[Problem requirements]: List every line in this data where the string "weak" occurs.

[Data listing]:

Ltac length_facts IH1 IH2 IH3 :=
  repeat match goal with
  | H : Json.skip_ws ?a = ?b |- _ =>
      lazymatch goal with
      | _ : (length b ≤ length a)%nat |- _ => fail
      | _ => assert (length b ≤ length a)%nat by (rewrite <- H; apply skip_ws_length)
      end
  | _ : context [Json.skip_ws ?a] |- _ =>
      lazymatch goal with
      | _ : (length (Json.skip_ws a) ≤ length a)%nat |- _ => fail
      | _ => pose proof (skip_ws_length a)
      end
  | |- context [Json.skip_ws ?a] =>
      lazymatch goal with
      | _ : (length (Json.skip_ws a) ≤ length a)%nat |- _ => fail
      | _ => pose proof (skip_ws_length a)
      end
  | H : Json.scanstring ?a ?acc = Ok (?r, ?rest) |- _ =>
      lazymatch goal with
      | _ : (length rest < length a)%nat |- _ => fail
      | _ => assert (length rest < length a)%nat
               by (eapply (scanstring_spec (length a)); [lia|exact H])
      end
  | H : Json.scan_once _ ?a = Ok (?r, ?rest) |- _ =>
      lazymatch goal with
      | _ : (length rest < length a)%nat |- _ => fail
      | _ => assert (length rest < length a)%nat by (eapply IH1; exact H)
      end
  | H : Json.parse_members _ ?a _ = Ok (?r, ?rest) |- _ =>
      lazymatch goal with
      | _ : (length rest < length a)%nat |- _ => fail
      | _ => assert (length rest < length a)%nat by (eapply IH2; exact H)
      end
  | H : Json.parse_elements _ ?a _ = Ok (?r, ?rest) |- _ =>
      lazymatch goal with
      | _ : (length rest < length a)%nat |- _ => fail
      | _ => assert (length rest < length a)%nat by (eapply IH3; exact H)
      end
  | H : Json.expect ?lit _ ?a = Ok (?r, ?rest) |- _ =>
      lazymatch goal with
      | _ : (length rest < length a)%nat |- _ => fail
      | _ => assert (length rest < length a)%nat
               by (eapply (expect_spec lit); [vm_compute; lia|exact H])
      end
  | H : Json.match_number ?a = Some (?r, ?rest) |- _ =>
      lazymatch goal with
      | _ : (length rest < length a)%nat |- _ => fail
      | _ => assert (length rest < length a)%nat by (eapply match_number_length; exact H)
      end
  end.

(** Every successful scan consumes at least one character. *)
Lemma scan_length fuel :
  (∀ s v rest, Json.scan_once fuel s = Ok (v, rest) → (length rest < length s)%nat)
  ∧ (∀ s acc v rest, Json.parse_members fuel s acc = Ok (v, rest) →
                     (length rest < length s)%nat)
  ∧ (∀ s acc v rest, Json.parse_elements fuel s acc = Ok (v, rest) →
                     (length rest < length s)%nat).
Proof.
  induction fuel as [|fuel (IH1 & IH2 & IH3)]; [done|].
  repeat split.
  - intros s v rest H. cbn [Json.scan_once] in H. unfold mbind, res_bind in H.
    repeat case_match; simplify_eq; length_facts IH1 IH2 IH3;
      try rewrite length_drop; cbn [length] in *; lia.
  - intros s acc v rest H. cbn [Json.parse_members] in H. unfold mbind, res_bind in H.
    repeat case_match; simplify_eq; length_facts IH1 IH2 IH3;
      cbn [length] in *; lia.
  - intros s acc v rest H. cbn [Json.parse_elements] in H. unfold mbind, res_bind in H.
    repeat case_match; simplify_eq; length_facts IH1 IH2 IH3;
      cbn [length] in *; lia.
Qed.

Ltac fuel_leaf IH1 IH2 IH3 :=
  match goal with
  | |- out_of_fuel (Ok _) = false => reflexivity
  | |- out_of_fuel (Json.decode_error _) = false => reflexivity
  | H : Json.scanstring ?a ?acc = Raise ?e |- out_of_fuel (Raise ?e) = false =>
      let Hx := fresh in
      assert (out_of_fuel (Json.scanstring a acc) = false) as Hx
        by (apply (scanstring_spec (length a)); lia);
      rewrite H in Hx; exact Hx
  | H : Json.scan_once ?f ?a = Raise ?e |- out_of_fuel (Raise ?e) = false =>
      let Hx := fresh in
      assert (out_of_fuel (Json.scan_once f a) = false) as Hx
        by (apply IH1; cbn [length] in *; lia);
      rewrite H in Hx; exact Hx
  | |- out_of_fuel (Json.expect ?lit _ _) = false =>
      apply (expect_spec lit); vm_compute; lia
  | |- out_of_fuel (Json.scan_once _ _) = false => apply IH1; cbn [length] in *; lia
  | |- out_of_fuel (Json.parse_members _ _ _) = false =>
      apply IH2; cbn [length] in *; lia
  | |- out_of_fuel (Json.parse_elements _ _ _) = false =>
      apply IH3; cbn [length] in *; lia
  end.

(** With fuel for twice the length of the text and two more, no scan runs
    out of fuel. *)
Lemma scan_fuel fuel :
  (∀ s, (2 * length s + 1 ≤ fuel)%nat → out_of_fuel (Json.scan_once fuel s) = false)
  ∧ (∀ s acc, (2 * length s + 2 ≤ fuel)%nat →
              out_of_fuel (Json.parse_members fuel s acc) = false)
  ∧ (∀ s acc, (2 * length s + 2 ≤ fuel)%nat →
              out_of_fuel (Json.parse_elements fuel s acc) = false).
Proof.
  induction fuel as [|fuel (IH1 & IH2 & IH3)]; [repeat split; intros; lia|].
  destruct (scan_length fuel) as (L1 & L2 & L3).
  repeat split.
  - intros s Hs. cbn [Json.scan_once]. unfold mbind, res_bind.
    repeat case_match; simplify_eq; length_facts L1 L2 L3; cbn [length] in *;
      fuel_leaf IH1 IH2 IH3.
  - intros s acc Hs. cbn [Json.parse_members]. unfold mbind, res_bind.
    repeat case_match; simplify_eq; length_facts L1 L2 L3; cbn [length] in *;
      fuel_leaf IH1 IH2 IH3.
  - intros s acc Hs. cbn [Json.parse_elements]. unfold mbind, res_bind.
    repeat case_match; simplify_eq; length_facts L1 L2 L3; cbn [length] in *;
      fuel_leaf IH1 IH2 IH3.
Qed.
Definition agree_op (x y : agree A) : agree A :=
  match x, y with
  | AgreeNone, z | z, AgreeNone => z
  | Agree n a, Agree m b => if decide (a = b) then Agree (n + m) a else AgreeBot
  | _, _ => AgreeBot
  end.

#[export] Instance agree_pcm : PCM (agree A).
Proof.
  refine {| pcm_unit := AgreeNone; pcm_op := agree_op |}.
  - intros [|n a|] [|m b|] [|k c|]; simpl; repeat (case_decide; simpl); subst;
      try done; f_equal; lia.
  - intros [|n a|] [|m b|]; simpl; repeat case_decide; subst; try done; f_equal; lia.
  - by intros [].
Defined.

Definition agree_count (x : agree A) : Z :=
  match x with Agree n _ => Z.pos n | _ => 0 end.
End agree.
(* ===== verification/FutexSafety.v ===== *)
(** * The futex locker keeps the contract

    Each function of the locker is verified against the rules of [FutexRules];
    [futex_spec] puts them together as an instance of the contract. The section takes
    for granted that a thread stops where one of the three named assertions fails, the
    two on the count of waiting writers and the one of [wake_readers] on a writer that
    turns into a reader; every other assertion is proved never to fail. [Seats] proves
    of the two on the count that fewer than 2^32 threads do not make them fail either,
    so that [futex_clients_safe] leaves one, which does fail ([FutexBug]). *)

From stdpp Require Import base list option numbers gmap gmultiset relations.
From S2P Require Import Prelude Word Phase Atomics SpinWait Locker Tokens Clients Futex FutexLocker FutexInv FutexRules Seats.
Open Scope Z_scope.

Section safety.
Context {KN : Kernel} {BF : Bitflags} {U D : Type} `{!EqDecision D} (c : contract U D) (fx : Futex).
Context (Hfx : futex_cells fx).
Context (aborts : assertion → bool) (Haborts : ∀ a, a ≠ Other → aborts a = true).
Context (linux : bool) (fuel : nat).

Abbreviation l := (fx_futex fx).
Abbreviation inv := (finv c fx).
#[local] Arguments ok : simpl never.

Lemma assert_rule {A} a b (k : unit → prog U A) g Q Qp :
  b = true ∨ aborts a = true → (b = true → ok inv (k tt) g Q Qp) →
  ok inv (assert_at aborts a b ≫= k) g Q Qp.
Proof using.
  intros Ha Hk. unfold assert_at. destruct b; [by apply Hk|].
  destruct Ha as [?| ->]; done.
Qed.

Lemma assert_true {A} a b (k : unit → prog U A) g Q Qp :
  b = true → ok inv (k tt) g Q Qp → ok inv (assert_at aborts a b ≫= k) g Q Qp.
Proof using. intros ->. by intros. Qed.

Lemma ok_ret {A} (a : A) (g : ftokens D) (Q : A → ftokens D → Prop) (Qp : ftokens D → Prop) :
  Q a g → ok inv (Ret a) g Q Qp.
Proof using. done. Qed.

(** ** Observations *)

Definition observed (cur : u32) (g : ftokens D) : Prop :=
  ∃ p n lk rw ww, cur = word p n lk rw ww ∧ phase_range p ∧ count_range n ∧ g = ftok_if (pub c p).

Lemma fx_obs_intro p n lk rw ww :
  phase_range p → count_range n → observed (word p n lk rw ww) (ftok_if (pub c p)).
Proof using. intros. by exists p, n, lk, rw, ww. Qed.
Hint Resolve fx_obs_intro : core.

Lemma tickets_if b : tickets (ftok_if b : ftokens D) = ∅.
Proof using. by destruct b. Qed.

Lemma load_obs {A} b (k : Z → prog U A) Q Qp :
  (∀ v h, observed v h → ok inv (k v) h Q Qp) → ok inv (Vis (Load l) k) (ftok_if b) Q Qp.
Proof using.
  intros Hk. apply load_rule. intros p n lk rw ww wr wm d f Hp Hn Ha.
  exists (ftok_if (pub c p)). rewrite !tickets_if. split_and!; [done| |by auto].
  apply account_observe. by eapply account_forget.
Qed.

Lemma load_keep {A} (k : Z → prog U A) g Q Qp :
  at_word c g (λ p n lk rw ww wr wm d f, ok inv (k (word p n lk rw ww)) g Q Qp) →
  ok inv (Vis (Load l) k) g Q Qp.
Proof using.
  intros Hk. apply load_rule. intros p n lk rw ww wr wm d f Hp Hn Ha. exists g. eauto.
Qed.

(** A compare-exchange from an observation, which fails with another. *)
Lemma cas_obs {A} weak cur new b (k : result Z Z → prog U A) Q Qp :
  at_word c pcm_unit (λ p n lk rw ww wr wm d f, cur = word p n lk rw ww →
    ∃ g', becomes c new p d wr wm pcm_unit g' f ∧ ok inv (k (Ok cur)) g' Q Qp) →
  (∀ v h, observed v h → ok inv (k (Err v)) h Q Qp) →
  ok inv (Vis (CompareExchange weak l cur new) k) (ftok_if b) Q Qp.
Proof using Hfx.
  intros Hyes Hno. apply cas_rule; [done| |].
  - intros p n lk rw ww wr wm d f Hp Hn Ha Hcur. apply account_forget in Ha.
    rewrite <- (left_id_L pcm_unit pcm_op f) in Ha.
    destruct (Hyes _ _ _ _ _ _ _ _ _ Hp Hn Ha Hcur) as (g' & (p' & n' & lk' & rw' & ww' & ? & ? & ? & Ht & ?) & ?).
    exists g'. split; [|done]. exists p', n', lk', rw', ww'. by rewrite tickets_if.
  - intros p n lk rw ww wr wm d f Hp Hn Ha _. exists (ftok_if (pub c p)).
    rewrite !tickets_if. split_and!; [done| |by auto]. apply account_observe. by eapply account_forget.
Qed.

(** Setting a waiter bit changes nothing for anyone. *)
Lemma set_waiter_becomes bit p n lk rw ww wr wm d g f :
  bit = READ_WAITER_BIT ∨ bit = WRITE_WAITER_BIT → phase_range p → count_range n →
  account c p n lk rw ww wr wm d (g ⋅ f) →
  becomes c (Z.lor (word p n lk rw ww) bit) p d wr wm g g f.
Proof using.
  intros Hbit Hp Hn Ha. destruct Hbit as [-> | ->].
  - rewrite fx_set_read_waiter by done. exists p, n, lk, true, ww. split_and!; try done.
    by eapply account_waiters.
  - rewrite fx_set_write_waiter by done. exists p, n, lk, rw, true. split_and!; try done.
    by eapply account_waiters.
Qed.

[Task response]:
Lemma cas_obs {A} weak cur new b (k : result Z Z → prog U A) Q Qp :
  ok inv (Vis (CompareExchange weak l cur new) k) (ftok_if b) Q Qp.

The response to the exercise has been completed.